◆ DATA LISTING:

---------------

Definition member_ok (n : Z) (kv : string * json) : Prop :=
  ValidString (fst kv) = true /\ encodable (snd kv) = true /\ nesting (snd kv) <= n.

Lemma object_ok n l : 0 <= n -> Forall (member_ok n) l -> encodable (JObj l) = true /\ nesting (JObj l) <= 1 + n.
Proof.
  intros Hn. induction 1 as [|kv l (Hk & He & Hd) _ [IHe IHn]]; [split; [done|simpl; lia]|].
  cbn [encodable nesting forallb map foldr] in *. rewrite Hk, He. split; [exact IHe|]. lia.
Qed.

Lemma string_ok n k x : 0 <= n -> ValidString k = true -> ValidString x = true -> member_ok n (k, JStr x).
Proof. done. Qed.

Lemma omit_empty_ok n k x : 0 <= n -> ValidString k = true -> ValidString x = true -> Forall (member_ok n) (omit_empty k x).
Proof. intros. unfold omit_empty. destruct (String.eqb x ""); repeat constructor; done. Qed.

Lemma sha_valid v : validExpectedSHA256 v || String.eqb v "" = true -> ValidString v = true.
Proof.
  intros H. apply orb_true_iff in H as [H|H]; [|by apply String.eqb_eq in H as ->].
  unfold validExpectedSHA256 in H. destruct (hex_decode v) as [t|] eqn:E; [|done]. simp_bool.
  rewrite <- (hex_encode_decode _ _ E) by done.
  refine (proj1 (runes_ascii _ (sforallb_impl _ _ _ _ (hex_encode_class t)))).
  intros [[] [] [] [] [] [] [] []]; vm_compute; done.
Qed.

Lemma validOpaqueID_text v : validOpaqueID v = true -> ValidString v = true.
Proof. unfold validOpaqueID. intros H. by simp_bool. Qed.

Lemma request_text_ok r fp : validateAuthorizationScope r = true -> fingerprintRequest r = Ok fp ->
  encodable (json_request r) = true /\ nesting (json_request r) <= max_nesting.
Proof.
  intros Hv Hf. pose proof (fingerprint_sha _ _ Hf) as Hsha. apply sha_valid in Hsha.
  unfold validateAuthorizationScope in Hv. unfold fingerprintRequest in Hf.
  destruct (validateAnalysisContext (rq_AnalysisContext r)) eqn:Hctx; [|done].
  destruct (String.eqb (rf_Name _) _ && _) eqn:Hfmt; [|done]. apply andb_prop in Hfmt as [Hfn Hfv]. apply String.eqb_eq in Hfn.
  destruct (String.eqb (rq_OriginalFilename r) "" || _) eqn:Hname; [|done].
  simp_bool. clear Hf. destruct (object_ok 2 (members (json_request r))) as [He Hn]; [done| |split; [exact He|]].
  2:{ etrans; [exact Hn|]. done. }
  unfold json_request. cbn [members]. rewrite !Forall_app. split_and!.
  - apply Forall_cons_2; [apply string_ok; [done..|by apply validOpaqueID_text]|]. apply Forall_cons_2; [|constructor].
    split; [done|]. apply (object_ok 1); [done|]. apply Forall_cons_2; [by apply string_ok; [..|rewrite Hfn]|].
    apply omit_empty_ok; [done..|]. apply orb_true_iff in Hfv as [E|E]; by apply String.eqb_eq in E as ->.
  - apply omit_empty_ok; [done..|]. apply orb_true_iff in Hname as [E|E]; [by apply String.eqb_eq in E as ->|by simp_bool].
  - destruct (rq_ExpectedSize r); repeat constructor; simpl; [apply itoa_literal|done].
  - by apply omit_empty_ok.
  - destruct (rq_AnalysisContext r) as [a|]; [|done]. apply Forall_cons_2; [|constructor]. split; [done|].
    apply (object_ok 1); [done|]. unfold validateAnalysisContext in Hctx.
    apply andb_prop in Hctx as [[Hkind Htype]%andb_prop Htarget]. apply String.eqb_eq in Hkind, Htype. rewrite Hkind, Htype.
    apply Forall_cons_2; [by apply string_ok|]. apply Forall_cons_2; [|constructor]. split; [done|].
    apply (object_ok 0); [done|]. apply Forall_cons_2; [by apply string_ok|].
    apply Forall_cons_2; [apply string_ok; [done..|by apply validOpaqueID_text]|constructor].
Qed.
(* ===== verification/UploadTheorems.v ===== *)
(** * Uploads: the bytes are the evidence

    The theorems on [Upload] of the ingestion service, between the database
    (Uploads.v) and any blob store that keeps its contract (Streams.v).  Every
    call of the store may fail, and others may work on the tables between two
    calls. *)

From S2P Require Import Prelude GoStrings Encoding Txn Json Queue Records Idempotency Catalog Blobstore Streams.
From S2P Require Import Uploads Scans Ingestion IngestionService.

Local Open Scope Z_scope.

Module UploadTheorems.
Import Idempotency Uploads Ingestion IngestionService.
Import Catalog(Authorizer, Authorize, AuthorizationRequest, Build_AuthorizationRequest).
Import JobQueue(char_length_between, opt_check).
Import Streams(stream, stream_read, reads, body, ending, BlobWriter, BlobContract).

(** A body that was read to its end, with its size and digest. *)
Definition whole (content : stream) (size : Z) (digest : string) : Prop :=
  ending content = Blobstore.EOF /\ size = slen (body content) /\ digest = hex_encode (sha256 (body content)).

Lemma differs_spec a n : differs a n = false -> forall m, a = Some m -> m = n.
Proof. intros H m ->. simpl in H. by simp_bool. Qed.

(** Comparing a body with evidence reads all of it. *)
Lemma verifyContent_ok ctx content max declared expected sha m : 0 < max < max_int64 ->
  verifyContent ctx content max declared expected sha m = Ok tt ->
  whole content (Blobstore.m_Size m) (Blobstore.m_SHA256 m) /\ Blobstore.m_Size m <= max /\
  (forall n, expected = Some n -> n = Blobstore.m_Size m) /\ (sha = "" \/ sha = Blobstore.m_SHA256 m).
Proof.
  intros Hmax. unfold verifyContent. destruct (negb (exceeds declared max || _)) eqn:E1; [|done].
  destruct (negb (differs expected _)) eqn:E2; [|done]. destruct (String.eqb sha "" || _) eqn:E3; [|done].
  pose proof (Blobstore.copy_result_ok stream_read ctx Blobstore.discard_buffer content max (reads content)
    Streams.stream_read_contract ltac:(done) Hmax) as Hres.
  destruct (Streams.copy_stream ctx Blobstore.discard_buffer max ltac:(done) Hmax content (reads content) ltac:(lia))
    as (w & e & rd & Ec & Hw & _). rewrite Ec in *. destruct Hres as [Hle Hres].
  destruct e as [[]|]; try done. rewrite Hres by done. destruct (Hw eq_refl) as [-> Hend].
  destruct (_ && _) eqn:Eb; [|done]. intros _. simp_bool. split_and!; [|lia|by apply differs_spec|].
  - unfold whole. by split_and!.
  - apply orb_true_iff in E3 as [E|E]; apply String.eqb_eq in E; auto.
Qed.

---------------

◆ TASK OBJECTIVE:
Every line above from the line with "cbn [encodable nesting" to the line with "Proof. unfold validOpaqueID.", inclusive, must be returned exactly; no other line belongs in the reply.

◆ ANSWER SPACE:
  cbn [encodable nesting forallb map foldr] in *. rewrite Hk, He. split; [exact IHe|]. lia.
Qed.

Lemma string_ok n k x : 0 <= n -> ValidString k = true -> ValidString x = true -> member_ok n (k, JStr x).
Proof. done. Qed.

Lemma omit_empty_ok n k x : 0 <= n -> ValidString k = true -> ValidString x = true -> Forall (member_ok n) (omit_empty k x).
Proof. intros. unfold omit_empty. destruct (String.eqb x ""); repeat constructor; done. Qed.

Lemma sha_valid v : validExpectedSHA256 v || String.eqb v "" = true -> ValidString v = true.
Proof.
  intros H. apply orb_true_iff in H as [H|H]; [|by apply String.eqb_eq in H as ->].
  unfold validExpectedSHA256 in H. destruct (hex_decode v) as [t|] eqn:E; [|done]. simp_bool.
  rewrite <- (hex_encode_decode _ _ E) by done.
  refine (proj1 (runes_ascii _ (sforallb_impl _ _ _ _ (hex_encode_class t)))).
  intros [[] [] [] [] [] [] [] []]; vm_compute; done.
Qed.

Lemma validOpaqueID_text v : validOpaqueID v = true -> ValidString v = true.
Proof. unfold validOpaqueID. intros H. by simp_bool. Qed.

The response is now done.